Infrastructure Management 101: A Beginner’s Guide to IT Infrastructure Management

By Diana Ramos | June 21, 2017 (updated November 30, 2021)

For any sized company or government agency, the rapidly expanding implementation of today’s technology creates unique and critical business challenges. Information Technology (IT) infrastructure management - not to be confused with the broad responsibilities of IT management - is the administration and management of essential operational elements to effectively, efficiently, and proactively utilize technology, information, and data. These elements include the computers, servers, networking, data, storage, physical and virtual facilities as well as software, processes, policies, staffing, training, security, mobile and virtual functionality, and cloud-based services that make up the IT infrastructure. Overall, IT infrastructure management is closely aligned with overall corporate operations, strategies, and goals. 

This article will introduce the concept and history of the term infrastructure, and then take a deeper dive into the word as it relates to technology – IT infrastructure management. Finally, we’ll offer advice on choosing the best IT infrastructure management solution for your organization.

 

History of Infrastructure

The term infrastructure has been used throughout history to describe the large and complex structures of military projects, civil projects, and public utilities. The word was first used in 1875 in France to describe railroad planning. However, prior to the 1700s, what later became known as infrastructure began with roads and canals for transportation and irrigation. The 1800s through the early 1900s added railroad, telegraph, electrical, water/sewer, subway, and telephone communication infrastructure. As technology evolved from basic computing to the Internet and beyond, business operations quickly became dependent on technology. Over time, the IT infrastructure became a backbone of business.

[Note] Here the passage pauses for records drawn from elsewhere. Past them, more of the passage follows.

(* ===== verification/Percent.v ===== *)
(** * Percent-encoding

    The interface of the [percent_encoding] crate that the gRPC and WebSocket
    transports use, with the round trip its documentation states, and a sample
    implementation that satisfies it. *)

From S2P Require Import Prelude RustStd.

(** [percent_encoding::NON_ALPHANUMERIC]; bytes beyond ASCII are escaped under
    any set. *)
Definition NON_ALPHANUMERIC (b : byte) : bool :=
  negb (in_range 48 57 b || in_range 65 90 b || in_range 97 122 b).

Definition percent : byte := Byte.x25.

(** [utf8_percent_encode(s, set).to_string()] and
    [percent_decode_str(s).decode_utf8_lossy()]. *)
Class PercentEncoding := {
  utf8_percent_encode : (byte → bool) → string → string;
  percent_decode_str : string → string;
}.

(** Decoding gives back what was encoded if the set escapes the escape. *)
Class PercentLaws `{PercentEncoding} :=
  percent_decode_encode set s :
    set percent = true → is_str s → percent_decode_str (utf8_percent_encode set s) = s.

(** ** A sample implementation *)

Module SamplePercent.

Definition hex_upper (d : Z) : byte := if (d <? 10)%Z then z2b (48 + d) else z2b (55 + d).

Definition escape_byte (set : byte → bool) (b : byte) : list byte :=
  if set b || (128 <=? b2z b)%Z
  then [percent; hex_upper (b2z b / 16); hex_upper (b2z b mod 16)]
  else [b].

Definition escape (set : byte → bool) (s : list byte) : list byte := concat (map (escape_byte set) s).

Definition hex_digit (b : byte) : Z := if (b2z b <? 58)%Z then (b2z b - 48)%Z else (b2z b - 55)%Z.

Fixpoint unescape (s : list byte) : list byte :=
  match s with
  | b :: s1 =>
      if is_byte percent b then
        match s1 with
        | h :: l :: s' => z2b (hex_digit h * 16 + hex_digit l) :: unescape s'
        | _ => [b]
        end
      else b :: unescape s1
  | [] => []
  end.

Lemma hex_digit_upper d : (0 ≤ d < 16)%Z → hex_digit (hex_upper d) = d.
Proof.
  intros Hd. unfold hex_digit, hex_upper.
  destruct (Z.ltb_spec d 10); rewrite b2z_z2b, Z.mod_small by lia;
    [rewrite (proj2 (Z.ltb_lt _ _)) by lia|rewrite (proj2 (Z.ltb_ge _ _)) by lia]; lia.
Qed.

Lemma unescape_escape set s : set percent = true → unescape (escape set s) = s.
Proof.
  intros Hset. induction s as [|b s IH]; [done|]. unfold escape in *. cbn [map concat].
  unfold escape_byte at 1. destruct (set b || (128 <=? b2z b)%Z) eqn:Hb; cbn [app unescape].
  - change (is_byte percent percent) with true. cbn [unescape]. rewrite IH. f_equal.
    pose proof (b2z_range b). rewrite !hex_digit_upper by (Z.div_mod_to_equations; lia).
    replace (b2z b / 16 * 16 + b2z b mod 16)%Z with (b2z b)
      by (Z.div_mod_to_equations; lia). apply z2b_b2z.
  - assert (is_byte percent b = false) as ->; [|by rewrite IH].
    unfold is_byte. apply bool_decide_eq_false. intros ->. by rewrite Hset in Hb.
Qed.

#[local] Instance sample_percent : PercentEncoding := {|
  utf8_percent_encode set s := of_bytes (escape set (as_bytes s));
  percent_decode_str s := of_bytes (unescape (as_bytes s));
|}.

#[local] Instance sample_percent_laws : PercentLaws.
Proof.
  intros set s Hset _. unfold percent_decode_str, utf8_percent_encode, sample_percent.
  by rewrite as_bytes_of_bytes, unescape_escape, of_bytes_as_bytes.
Qed.

End SamplePercent.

Today the term is used to encompass the ever-growing foundations, structural components, and relationships of today’s integrated business frameworks. The term, taken from the French infra, means under or below. This highlights that a firm foundation is needed to support a strong organizational framework.
Below is a list of areas that are commonly referred to as infrastructure:

  • Highways
  • Streets/roads
  • Bridges
  • Airports
  • Railroads
  • Water utilities
  • Electrical utilities
  • Energy utilities
  • Telecommunications
  • Waste utilities
  • Technology hardware, software, networks, facilities

What Is IT Infrastructure?

Today’s CIOs are tasked with efficiently operating the technology infrastructure that supports overall enterprise or corporate goals. Part of this responsibility includes increasing business value by streamlining information retrieval and reporting, providing proactive and agile responses to leverage information and technology, and quickly adapting to allow enhanced end user experiences. In order to accomplish this enormous undertaking, IT leadership relies on the myriad of tangible and intangible elements that make up the technology backbone of an organization, the IT infrastructure. 

The IT infrastructure consists of all elements that support the management and usability of data and information. These include the physical hardware and facilities (including data centers), data storage and retrieval, network systems, legacy interfaces, and software to support the business goals of an enterprise. The structure also includes hiring, training, policy, testing, process, upgrades, and repairs.

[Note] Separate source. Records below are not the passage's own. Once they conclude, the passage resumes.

End SampleH2.

#[local] Existing Instance SampleH2.sample_h2.
#[local] Existing Instance SampleH2.sample_laws.
#[local] Existing Instance SampleH2.sample_finite.

Lemma sample_reach : grpc_reach SampleH2.shutting (as_bytes "pi") [as_bytes "pong"] false.
Proof.
  assert (H0 : grpc_reach SampleH2.start [] [] false).
  { apply gr_new; [done|by intros s [=]|vm_compute; discriminate]. }
  assert (H1 : grpc_reach SampleH2.was_read (as_bytes "pi") [] false).
  { apply (gr_read _ [] _ _ 20 2 _ (Ready (Ok (as_bytes "pi"))) H0). vm_compute. reflexivity. }
  assert (H2 : grpc_reach SampleH2.was_written (as_bytes "pi") [as_bytes "pong"] false).
  { apply (gr_write _ _ [] _ 40 (as_bytes "pong") _ (Ready (Ok 4)) H1). vm_compute. reflexivity. }
  apply (gr_shutdown _ _ _ _ 40 _ Pending H2). vm_compute. reflexivity.
Qed.

Lemma cut_short_reach : grpc_reach SampleH2.cut_short [] [] false.
Proof. apply gr_new; [done|by intros s [=]|vm_compute; discriminate]. Qed.

Lemma cut_short_fails :
  grpc_poll_write 40 (as_bytes "pong") SampleH2.cut_short
  = Some (SampleH2.broken_off, Ready (Err (IoError EkOther "gRPC capacity error: h2"))).
Proof. vm_compute. reflexivity. Qed.

Lemma broken_off_reach : grpc_reach SampleH2.broken_off [] [] true.
Proof. exact (gr_write _ _ [] _ _ _ _ _ cut_short_reach cut_short_fails). Qed.

(** A run in order, and one that fails after four bytes. *)
Lemma grpc_tunnel_faithful_witness :
  hunks (data_in (recv_stream SampleH2.shutting)) = as_bytes "ping"
  ∧ unread SampleH2.shutting = as_bytes "ng"
  ∧ hunks (stream_out SampleH2.shutting ++ unsent SampleH2.shutting) = concat [as_bytes "pong"]
  ∧ length (stream_out SampleH2.broken_off) = 4
  ∧ stream_out SampleH2.broken_off `prefix_of` concat (map encode_grpc_message [as_bytes "pong"]).
Proof.
  split; [vm_compute; reflexivity|]. split; [vm_compute; reflexivity|].
  split; [apply (grpc_tunnel_faithful _ _ _ _ sample_reach); reflexivity|].
  split; [vm_compute; reflexivity|].
  destruct (proj2 (grpc_tunnel_faithful _ _ _ _ cut_short_reach) eq_refl) as (_ & _ & Hw & _).
  exact (proj1 (Hw 40 (as_bytes "pong") _ _ cut_short_fails)).
Defined.

Lemma grpc_memory_bounded_witness :
  send_queue_bytes SampleH2.shutting = 11%Z
  ∧ send_queue_bytes SampleH2.shutting = Z.of_nat (queued SampleH2.shutting).
Proof.
  split; [vm_compute; reflexivity|]. apply (grpc_memory_bounded _ _ _ _ sample_reach).
Defined.

(** The polls after a failed write. *)
Lemma grpc_polls_terminate_witness :
  is_Some (grpc_poll_read 100 10 SampleH2.broken_off)
  ∧ is_Some (grpc_poll_shutdown 100 SampleH2.broken_off).
Proof.
  destruct (grpc_polls_terminate _ _ _ _ 20 3 broken_off_reach) as [Hr Hw].
  - intros w Hw%fed_left. etrans; [exact Hw|]. apply Nat.leb_le. vm_compute. reflexivity.
  - intros k Hk%granted_left. etrans; [exact Hk|]. apply Nat.leb_le. vm_compute. reflexivity.
  - split; [apply Hr; apply Nat.ltb_lt; vm_compute; reflexivity|].
    apply (Hw 100 []). apply Nat.ltb_lt. vm_compute. reflexivity.
Defined.

Lemma grpc_flush_hides_trailers_witness :
  let flushed := SampleH2.after (grpc_poll_flush 40 SampleH2.shutting) in
  grpc_poll_shutdown 40 flushed = Some (flushed, Ready (Ok tt))
  ∧ match responder flushed with ROpen s => SampleH2.ended s = false | RPending _ => False end.
Proof.
  split; [|vm_compute; reflexivity].
  apply (grpc_flush_hides_trailers _ _ _ _ 40 _ 40 sample_reach); vm_compute; reflexivity.
Defined.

What Is Infrastructure Management?

The term infrastructure describes the structures required for the operation of a physical facility or business operation. As mentioned earlier, infrastructure management has evolved to include the true backbone of business, technology. This is referred to as IT infrastructure management. The purpose of IT infrastructure management is to provide structure and control of the functions responsible for diverse technical operations which generally involve hardware, software, and networking in both physical and virtual environments. The main goal is to minimize downtime and maintain business productivity. Because of the complexity of IT infrastructure, it is not uncommon for IT infrastructure management to be broken into substructures, such as systems management, network management, and storage management. 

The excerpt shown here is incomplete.